Jeff Golub – Train Keeps A Rolling

golubWhen I was in high school I was the ultimate nerd girl – little bit on the heavy side, thick glasses, hair that frizzed at the slightest touch of humidity which is never a good thing when you live in Florida. Back then there was nothing cool about nerdiness, there were no computers and there was no geek subculture. All it meant was Friday and Saturday nights at home. In my case at home listening to music. I was hanging out at a record store near my house and although the cool guys there were not about to date me they did turn me on to a lot of music. Then our local top 40 station gave me a personal Sunday night retreat – a two hour show called “Underground Circus” that dug deeper into the path that hit singles by bands like the Airplane and the Doors were clearing. That’s where I first heard Brian Auger and the Trinity and Auger’s Oblivion Express. I was already getting hooked on rock instrumentals and very late in the show the DJ would play one called “Isola Natale” from an album I ended up buying and wearing out the grooves on.

So from there we skip forward a few (few??) decades. I’m listening to Jeff Golub’s new one, Train Keeps A Rolling, on my iPod while I walk the dog and out of the blue there is this song that digs a tap root right into my musical DNA. Where do I know that song from? One look at the title and it all comes back. That is the beauty of this collaboration between Golub and Auger. They are keeping the flame alive by creating and revitalizing instrumental music that lives in that territory between progressive rock and jazz. Dropping in some reverence for the roots and making a proud statement for this music’s relevance today. This connection is perfectly illustrated by the segue from Auger’s “Isola Natale” to the title track, written over 40 years later by Golub and long time collaborator Chris Palmaro. Texturally and sonically similar, both have this prog rock meets jam band vibe that is driven by the sound of Auger’s Hammond B3 and Golub’s precisely funky guitar jams. There’s a lot of interplay in both songs, with Golub and Auger trading licks over a driving backbeat and some power blasts from a four piece horn section. They really get down to business on Auger’s other new songwriting contribution, “Shepherds Bush Market”, a fierce, raunchy, blues rock showcase that has Golub playing at shred level, the horn section wailing and Auger getting down and dirty. Auger really gets to showcase the gritty side of the B3 and Golub matches the intensity with speedy solos in “J&B.” The overall choice of material here is brilliant. There are reinventions of two Auger chestnuts, “Happiness Is Just Around The Bend” and “Whenever You’re Ready” that both maintain the flavor of that era without pandering to nostalgia. Their reworking of Curtis Mayfield’s moody “Pusherman” (originally on the SuperFly soundtrack) amps up the punchy shifts in the melody line and they play up the atmospherics and reggae undercurrents on Sting’s “Walking On The Moon.” Oh, and…could an album start out with anything more fun than a flashy take on Lalo Schfrin’s “The Cat,” which was originally the theme song to a 60’s TV spy show called T.H.E. Cat. And just when you think smooth jazz radio totally burned your ears out on Ace’s “How Long” Golub and Auger have shined it up and made it sound like new with Christopher Cross (!) handling the vocal.

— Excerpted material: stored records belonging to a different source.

(* ===== verification/PoolSpec.v ===== *)
(** What a claim of a warm pool's member does (controlplane/sessions.go):
    the member it hands out was a Ready member of the pool, and is no member
    any more. *)

From Stdlib Require Import ZArith NArith Ascii String Lia.
From stdpp Require Import base tactics list gmap strings relations.
From S2P Require Import Prelude GoStd Errors Labels Driver Lifecycle Etag Settings Store Memory World Mutate.
From S2P Require Import Admission Protocol Templates Service Exec Verbs Calls Reconcile Sessions Operations.

#[local] Open Scope string_scope.
#[local] Open Scope go_scope.

(** A Ready member of the pool nobody claimed. *)
Definition unclaimed (p : PoolConfig) (sb : Sandbox) : Prop :=
  State sb = StateReady ∧ Owner sb = SessionsPrincipal ∧ scoped (pool_labels p) (Labels sb) = true.

(** What a claim of [id] left: [out] written over the member [cur]. *)
Definition claim_done {S E} `{!Store S, !StoreLaws S} (env : Env S E) (p : PoolConfig) (labels : strmap) (id : string)
    (out : Sandbox) (s' : S) : Prop :=
  ∃ s cur, view s !! id = Some cur ∧ view s' = <[id := out]> (view s) ∧ (top s < ResourceVersion out)%Z ∧
    unclaimed p cur ∧ State out = StateReady ∧ Owner out = Owner cur ∧ Generation out = wrap64 (Generation cur + 1) ∧
    (∀ k v, labels !! k = Some v → HasPrefix k ReservedPrefix = true → map_get (Labels out) k = v) ∧
    (labels !! LabelPool = None → map_get (Labels out) LabelPool = "").

Lemma claimed_Ok p labels t sb mid :
  claimed p labels t sb = Ok mid →
  unclaimed p sb ∧ ID mid = ID sb ∧ State mid = StateReady ∧ Generation mid = wrap64 (Generation sb + 1) ∧
  Labels mid = maps_copy (delete LabelPool (Labels sb)) labels.
Proof.
  unfold claimed. case_bool_decide as Hs; [|discriminate]. destruct (String.eqb_spec (Owner sb) SessionsPrincipal); [|discriminate].
  destruct (scoped (pool_labels p) (Labels sb)) eqn:Hsc; [|discriminate]. intros [= <-]. split; [done|].
  destruct sb; simpl in *. by subst.
Qed.

Lemma unclaimed_label p sb : unclaimed p sb → Labels sb !! LabelPool = Some (pc_Key p) ∧ pc_Key p ≠ "".
Proof.
  intros (_ & _ & Hs). rewrite scoped_spec in Hs. destruct (Hs LabelPool (pc_Key p)); [|done].
  unfold pool_labels. by rewrite lookup_insert_eq.
Qed.

Section claims.
Context {S E : Type} `{!Store S, !StoreLaws S} (env : Env S E) (B : nat).
Hypothesis Hothers : fair_others env B.
Abbreviation W := (World S E).
Abbreviation store_of w := (sh_store (w_sh w)).

Lemma quiet_claim_fn p labels sb st : store_quiet (claim_fn env p labels sb st).
Proof.
  unfold claim_fn. destruct st as [iadm admitted]. apply quiet_bind; [apply quiet_ext|]. intros t.
  destruct (claimed p labels t sb); [|apply quiet_ret]. apply quiet_bind; [apply quiet_admit|]. intros [next|e]; apply quiet_ret.
Qed.

Lemma claim_fn_op p labels sb st w :
  ar_Operation (claim_fn env p labels sb st w).1.2.1 = ar_Operation st.1.
Proof.
  unfold claim_fn. destruct st as [iadm admitted]. unfold mthen at 1. destruct (now env w) as [t w1].
  destruct (claimed p labels t sb) as [mid|e]; [|done]. unfold mthen. destruct (svc_admit env _ w1) as [[nx|e] w2]; done.
Qed.

Lemma claim_fn_Ok p labels sb st w next st' :
  (claim_fn env p labels sb st w).1 = (Ok next, st') →
  ∃ t mid, claimed p labels t sb = Ok mid ∧ tightened env (ar_Operation st.1) mid next.
Proof.
  unfold claim_fn. destruct st as [iadm admitted]. unfold mthen at 1. destruct (now env w) as [t w1].
  destruct (claimed p labels t sb) as [mid|e] eqn:Hc; [|done]. cbn zeta. unfold mthen at 1.
  match goal with |- context [svc_admit env ?req w1] => destruct (svc_admit env req w1) as [[nx|e] w2] eqn:Ha;
    [pose proof (svc_admit_sound env req w1 nx) as Hs|] end; [|done].
  rewrite Ha in Hs. simpl. intros [= <- _]. exists t, mid. split; [done|]. by apply Hs.
Qed.

Lemma claim_changed p labels id st0 :
  triple (on (has_room ((2 * B + 2) * 6))) (Mutate env id "" (claim_fn env p labels) st0)
    (λ r w, match r.1 with Ok out => claim_done env p labels id out (store_of w) | Fail _ => True end).
Proof.
  intros w Hroom.
  destruct (Mutate env id "" (claim_fn env p labels) st0 w) as [[[out|e] st'] w'] eqn:Em; [|done]. simpl.
  pose (I := λ st : AdmissionRequest * bool, ar_Operation st.1 = ar_Operation st0.1).
  assert (HI : ∀ sb st w, I st → I (claim_fn env p labels sb st w).1.2)
    by (intros sb st w1 Hst; unfold I; rewrite claim_fn_op; exact Hst).
  assert (HK : ∀ sb st w next st', ValidID (ID sb) = true → (claim_fn env p labels sb st w).1 = (Ok next, st') → ID next = ID sb).
  { intros sb st w1 next st1 Hid Hn. apply claim_fn_Ok in Hn as (t & mid & Hc & Ht).
    apply claimed_Ok in Hc as (_ & Hm & _). rewrite <- Hm in Hid |- *. by destruct (tightened_fields _ _ _ _ Ht Hid). }
  destruct (mutate_loop_commits env B Hothers I (claim_fn env p labels) HI (quiet_claim_fn p labels) HK mutateRetries id "" st0 w out st' w' eq_refl Hroom Em)
    as (cur & next & a1 & w1 & s & _ & Hfn & _ & Him & Hval & Hout & Hok & Hcur & Htop & Hview).
  apply claim_fn_Ok in Hfn as (t & mid & Hc & Ht). apply claimed_Ok in Hc as (Hun & Hmi & Hms & Hmg & Hml).
  destruct (view_valid s id cur Hok Hcur) as [Hvid Hvs]. pose proof (view_id s id cur Hok Hcur) as Hci.
  destruct (tightened_fields _ _ _ _ Ht) as (_ & Hg & _ & _ & Hst & Hl); [congruence|].
  apply CheckImmutable_None in Him as (Ho & _).
  assert (Hf : State out = State next ∧ Owner out = Owner next ∧ Generation out = Generation next ∧ Labels out = Labels next)
    by (rewrite Hout; by destruct next).
  destruct Hf as (F1 & F2 & F3 & F4).
  exists s, cur. rewrite F1, F2, F3, F4, Hg, Hmg, Ho. do 4 (split; [done|]).
  split; [rewrite Hst; [done| |done]; by rewrite Hms|]. do 2 (split; [congruence|]). split.
  - intros k v Hk Hp. rewrite Hl by done. rewrite Hml. unfold map_get, maps_copy. by rewrite (lookup_union_Some_l _ _ _ _ Hk).
  - intros Hn. rewrite Hl by done. rewrite Hml. unfold map_get, maps_copy.
    rewrite lookup_union_r by done. by rewrite lookup_delete_eq.
Qed.

Lemma pool_claim_done p x c m labels :
  triple (on (has_room ((2 * B + 2) * 6))) (pool_claim env p x c m labels)
    (λ r w, match r with Ok out => claim_done env p labels (ID m) out (store_of w) | Fail _ => True end).
Proof.
  unfold pool_claim.
  eapply triple_bind; [apply quiet_triple, quiet_owned|]. intros [e|]; [by apply triple_ret|]. cbn beta zeta.
  eapply triple_bind; [apply quiet_triple, quiet_record|]. intros [e|]; [by apply triple_ret|]. cbn beta iota.
  eapply triple_bind; [apply quiet_triple, quiet_ext|]. intros t. cbn beta.
  destruct (claimed _ _ _ _) as [next|e].
  2: { eapply triple_bind; [apply quiet_triple, quiet_outcome|]. intros ?. by apply triple_ret. }
  eapply triple_bind; [apply quiet_triple, quiet_guardAdmit|]. intros [[rel nx]|e]; cbn beta iota.
  2: { eapply triple_bind; [apply quiet_triple, quiet_outcome|]. intros ?. by apply triple_ret. }
  eapply triple_bind; [apply claim_changed|]. intros [[out|e] [iadm admitted]]; cbn [fst].
  2: { eapply triple_bind; [by apply (triple_True _ _ (λ _ _, True))|]. intros ?. cbn beta.
       eapply triple_bind; [by apply (triple_True _ _ (λ _ _, True))|]. intros ?. cbn beta.
       eapply triple_bind; [by apply (triple_True _ _ (λ _ _, True))|]. intros ?. by apply triple_ret. }
  eapply triple_bind; [apply (quiet_triple (λ s, claim_done env p labels (ID m) out s)), quiet_outcome|].
  intros ?. cbn beta. eapply triple_bind.
  { apply quiet_triple. destruct admitted; [apply quiet_committed|apply quiet_ret]. }
  intros ?. cbn beta. eapply triple_bind; [apply quiet_triple, quiet_release|]. intros ?. by apply triple_ret.
Qed.
End claims.

(** ** Properties *)

(** A claim hands out a member once. Whatever the guard and the interceptor
    answer, whatever others do meanwhile, and however stale the list the member
    was picked from: a claim that succeeds wrote, in one step, over the stored
    object of that id, which at that moment was Ready, of the pool, and not
    claimed; it is Ready still, under a new generation and the session's
    labels. What it wrote is no member of the pool any more, so nobody can
    claim it again. *)
Theorem claim_takes_a_member_once {S E} `{!Store S, !StoreLaws S} (env : Env S E) (B : nat) (p : PoolConfig) (x : Ctx)
    (c : Caller) (m out : Sandbox) (labels : strmap) (w w' : World S E) :
  fair_others env B → has_room ((2 * B + 2) * 6) (sh_store (w_sh w)) →
  labels !! LabelPool = None →
  pool_claim env p x c m labels w = (Ok out, w') →
  claim_done env p labels (ID m) out (sh_store (w_sh w')) ∧
  ∀ p' labels' t, pc_Key p' = pc_Key p → claimed p' labels' t out = Fail (errval errClaimed).
Proof.
  intros Ho Hroom Hlab Hrun. pose proof (pool_claim_done env B Ho p x c m labels w Hroom) as H. rewrite Hrun in H.
  split; [exact H|]. destruct H as (s & cur & _ & _ & _ & Hun & _ & _ & _ & _ & Hno). specialize (Hno Hlab).
  intros p' labels' t Hk. unfold claimed. destruct (scoped (pool_labels p') (Labels out)) eqn:Hs; [|by rewrite orb_true_r].
  rewrite scoped_spec in Hs. destruct (Hs LabelPool (pc_Key p')) as [Hne Hl]; [unfold pool_labels; by rewrite lookup_insert_eq|].
  unfold map_get in Hno. rewrite Hl in Hno. done.
Qed.

Definition demo_pool : PoolConfig := MkPool "p1" 2 (MkCreate "" "" ∅ ∅) ∅ (60 * second) (600 * second).
Definition demo_member : Sandbox :=
  MkSandbox "sbx_0123456789abcdef" 3 7 "base" "" "process" StateReady [] {[LabelPool := "p1"]} SessionsPrincipal "" ∅ 0 None 1 1.

Lemma claim_takes_a_member_once_witness :
  let env := calm_env ∅ capped_settings in
  let w := start_world (one_sandbox demo_member) tt in
  let c := MkCaller "alice" false ∅ in
  let labels : strmap := {["abhed.dev/session" := "s1"]} in
  let out := MkSandbox "sbx_0123456789abcdef" 4 8 "base" "" "process" StateReady [] labels SessionsPrincipal "" ∅ 0 None 1 100 in
  (pool_claim env demo_pool Background c demo_member labels w).1 = Ok out ∧
  claimed demo_pool labels 200 out = Fail (errval errClaimed).
Proof.
  intros env w c labels out.
  assert (Hrun : pool_claim env demo_pool Background c demo_member labels w =
    (Ok out, (pool_claim env demo_pool Background c demo_member labels w).2)) by (vm_compute; reflexivity).
  split; [by rewrite Hrun|].
  apply (claim_takes_a_member_once env 0 demo_pool Background c demo_member out labels w
    (pool_claim env demo_pool Background c demo_member labels w).2).
  - apply calm_fair.
  - split; [apply one_sandbox_ok; [reflexivity|reflexivity|by vm_compute]|by vm_compute].
  - vm_compute. reflexivity.
  - exact Hrun.
  - reflexivity.
Defined.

It’s hard for me not to see and hear this album through the ears of a boomer music junkie because these guys all grew up listening to the same stuff my friends and I did, tripping (literally sometimes) from Willie Dixon to Auger to Mayall and Mayfield and digging into those extended instrumental passages with the best headphones we could find. Golub said in the press release that Auger’s Closer To It album was pivotal for him, his manager/co-producer Bud Harner is “our age” and undoubtedly grew up with the same sensibility. It was his idea to get Auger and Golub in the studio and I’m thinking that he also had a lot to do with this selection of songs that span the decades and maintain such a sense of eclecticism and relevence. But don’t write this off as a “my generation” type of record. This music has a history but these guys are playing right here, right now.. Auger, in his 70’s, is still ahead of the curve. Golub has been mixing rock, jazz, blues, and funk since the beginning and come up with this synthesis that is showcased here better than ever. Some music was built to last and to be carried on. With Train Keeps A Rollin’ Jeff Golub and Auger have carried the torch into the 21st century and given listeners lots of reasons to keep carrying it forward.